GREENTECH MEDIA – Oct 1 On Friday, President Trump signed the Nuclear Energy Innovation Capabilities Act, which passed earlier last month with bipartisan support. The bill is expected to speed up the development of advanced reactors in the U.S. by eliminating several of the financial and technological barriers standing in the way of nuclear innovation. To help offset upfront costs, the bill calls for a cost-share grant program to cover a portion of the licensing fees charged by the U.S. Nuclear Regulatory Commission during its new technology review process. Department of Energy Secretary Rick Perry now has 180 days to provide Congress with a report assessing the ability to host and operate experimental advanced nuclear reactors at the national labs or other DOE sites.
PV-TECH – Oct 2 SunPower Corp. has completed the acquisition of SolarWorld Americas from German insolvency court and administrators, securing the future of the solar cell and module assembly operations of the Hillsboro, Oregon, plant. SunPower reiterated that the facility would produce its P-Series cells and modules, which were already being made under a JV in China and assembled in Mexico. “This acquisition is an important step in helping to reshape solar manufacturing in America,” said Tom Werner, SunPower CEO and chairman.

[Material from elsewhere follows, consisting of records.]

Lemma star_fallback p inside k cap s m :
  k cap s = Some m -> exists m', star p inside k cap s = Some m'.
Proof.
  intros H. destruct s as [|c s]; simpl; [eauto|].
  destruct (p c); [|eauto].
  destruct (star p inside k (push inside cap c) s); eauto.
Qed.

Lemma exec_complete r inside cap s g rest :
  accepts r inside cap s g rest -> exists m, exec r inside cap s = Some m.
Proof.
  induction 1 as [ inside cap s
                 | x r inside cap c s g rest Pc _ IH
                 | p r inside cap c s g rest Pc _ IH
                 | p r inside cap s g rest _ IH
                 | p r inside cap c s g rest Pc _ IH
                 | p r inside cap c s g rest Pc _ IH
                 | r inside cap s g rest _ IH
                 | r inside cap s g rest _ IH
                 | r inside cap g rest _ IH ]; simpl in *.
  - eauto.
  - unfold one. rewrite Pc. exact IH.
  - unfold one. rewrite Pc. exact IH.
  - destruct IH as [m IH]. eapply star_fallback; eauto.
  - rewrite Pc. destruct IH as [m ->]. eauto.
  - unfold one. rewrite Pc. exact IH.
  - exact IH.
  - exact IH.
  - exact IH.
Qed.

Lemma append_cons c (a b : string) : String c a +:+ b = String c (a +:+ b).
Proof. reflexivity. Qed.

Lemma append_empty_r s : s +:+ "" = s.
Proof. induction s as [|c s IH]; [reflexivity|]. rewrite append_cons, IH; reflexivity. Qed.

Lemma append_assoc (a b c : string) : (a +:+ b) +:+ c = a +:+ (b +:+ c).
Proof.
  induction a as [|x a IH]; [reflexivity|]. rewrite !append_cons, IH; reflexivity.
Qed.

Lemma append_length (a b : string) :
  String.length (a +:+ b) = String.length a + String.length b.
Proof.
  induction a as [|x a IH]; [reflexivity|]. rewrite append_cons; simpl; congruence.
Qed.

Lemma accepts_rest r inside cap s g rest :
  accepts r inside cap s g rest -> exists mid, s = mid +:+ rest.
Proof.
  induction 1; try (destruct IHaccepts as [mid ->]).
  - exists ""; reflexivity.
  - exists (String c mid); reflexivity.
  - exists (String c mid); reflexivity.
  - eauto.
  - exists (String c mid); reflexivity.
  - exists (String c mid); reflexivity.
  - eauto.
  - eauto.
  - eauto.
Qed.

Lemma search_sound r s m :
  search r s = Some m ->
  exists mid,
    s = before m +:+ mid +:+ after m /\
    accepts r false "" (mid +:+ after m) (group1 m) (after m).
Proof.
  revert m; induction s as [|c s IH]; intros m; simpl.
  - destruct (exec r false "" "") as [[g rest]|] eqn:E; [|discriminate].
    intros [= <-]; simpl. apply exec_sound in E.
    destruct (accepts_rest _ _ _ _ _ _ E) as [mid Hmid].
    exists mid; split; [exact Hmid|]. rewrite <- Hmid; exact E.
  - destruct (exec r false "" (String c s)) as [[g rest]|] eqn:E.
    + intros [= <-]; simpl. apply exec_sound in E.
      destruct (accepts_rest _ _ _ _ _ _ E) as [mid Hmid].
      exists mid; split; [exact Hmid|]. rewrite <- Hmid; exact E.
    + destruct (search r s) as [m'|]; [|discriminate].
      intros [= <-]; simpl. destruct (IH m' eq_refl) as (mid & Hs & Ha).
      exists mid; split; [rewrite append_cons; congruence | exact Ha].
Qed.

ENGINEERING NEWS-RECORD – Sep 27 California and New Jersey, which have been on slower tracks than other coastal states for offshore wind-energy development, took big steps last month to catch up. In California, the U.S. Bureau of Energy Management (BOEM) and the state energy commission, proposed on September 17 to open 1,149 square miles of ocean to offshore wind, including areas off Humboldt Bay, Morro Bay, and the Diablo Canyon nuclear plant near Avila Beach. BOEM established a task force in 2016 to develop wind generation along the Pacific coast—which has high-capacity wind supply but added technical challenges because of much-deeper water—after an unsolicited lease request from Trident Energy.
GREENBIZ – Oct 3 California, the state with the most electric vehicles (EVs) on its roads in the U.S., might finally get the infrastructure it will need to charge the coming wave of zero emissions vehicles. This Wednesday, Volkswagen subsidiary Electrify America released the details of its plans to spend another $200 million deploying electric vehicle charging stations and educating the public around EV options. The company, which was created as part of a settlement after VW was caught cheating on its diesel vehicle emissions tests, intends to spend $2 billion over 10 years to promote EV adoption around the U.S. The latest program, called “Cycle 2,” will seek to deploy mostly fast charging stations in metro areas up and down California, including around Riverside, Santa Cruz, Sacramento, San Francisco, Los Angeles, Fresno, San Jose, San Diego, and Santa Rosa.
BLOOMBERG – Oct 2 President Donald Trump’s trade war won’t wreck the U.S. wind industry, but it will raise the cost of power. Tariffs on $250 billion of Chinese imports, as well as on metals from Europe and elsewhere, could raise the cost of wind power in the U.S. by as much as 10 percent, Tom Kiernan, chief executive officer of the American Wind Energy Association, said at a conference in New York. Besides steel, the tariffs cover turbine blades, gearboxes, crank shafts, and other internal components.
PV-TECH – Sep 26 8minutenergy Renewables has agreed to sell the equity interests of the 121-megawatt Springbok 3 Solar Farm in Kern County to Capital Dynamics, an independent global private asset management firm. The installation stands as the third installment in the Springbok project, joining 8minutenergy’s 137-megawatt Springbok 1 project and the 191-megawatt Springbok 2 site. These three sites will generate enough energy to power over 152,000 Los Angeles households. The 121-megawatt project will break ground later this year, with commercial operation set for June 2019.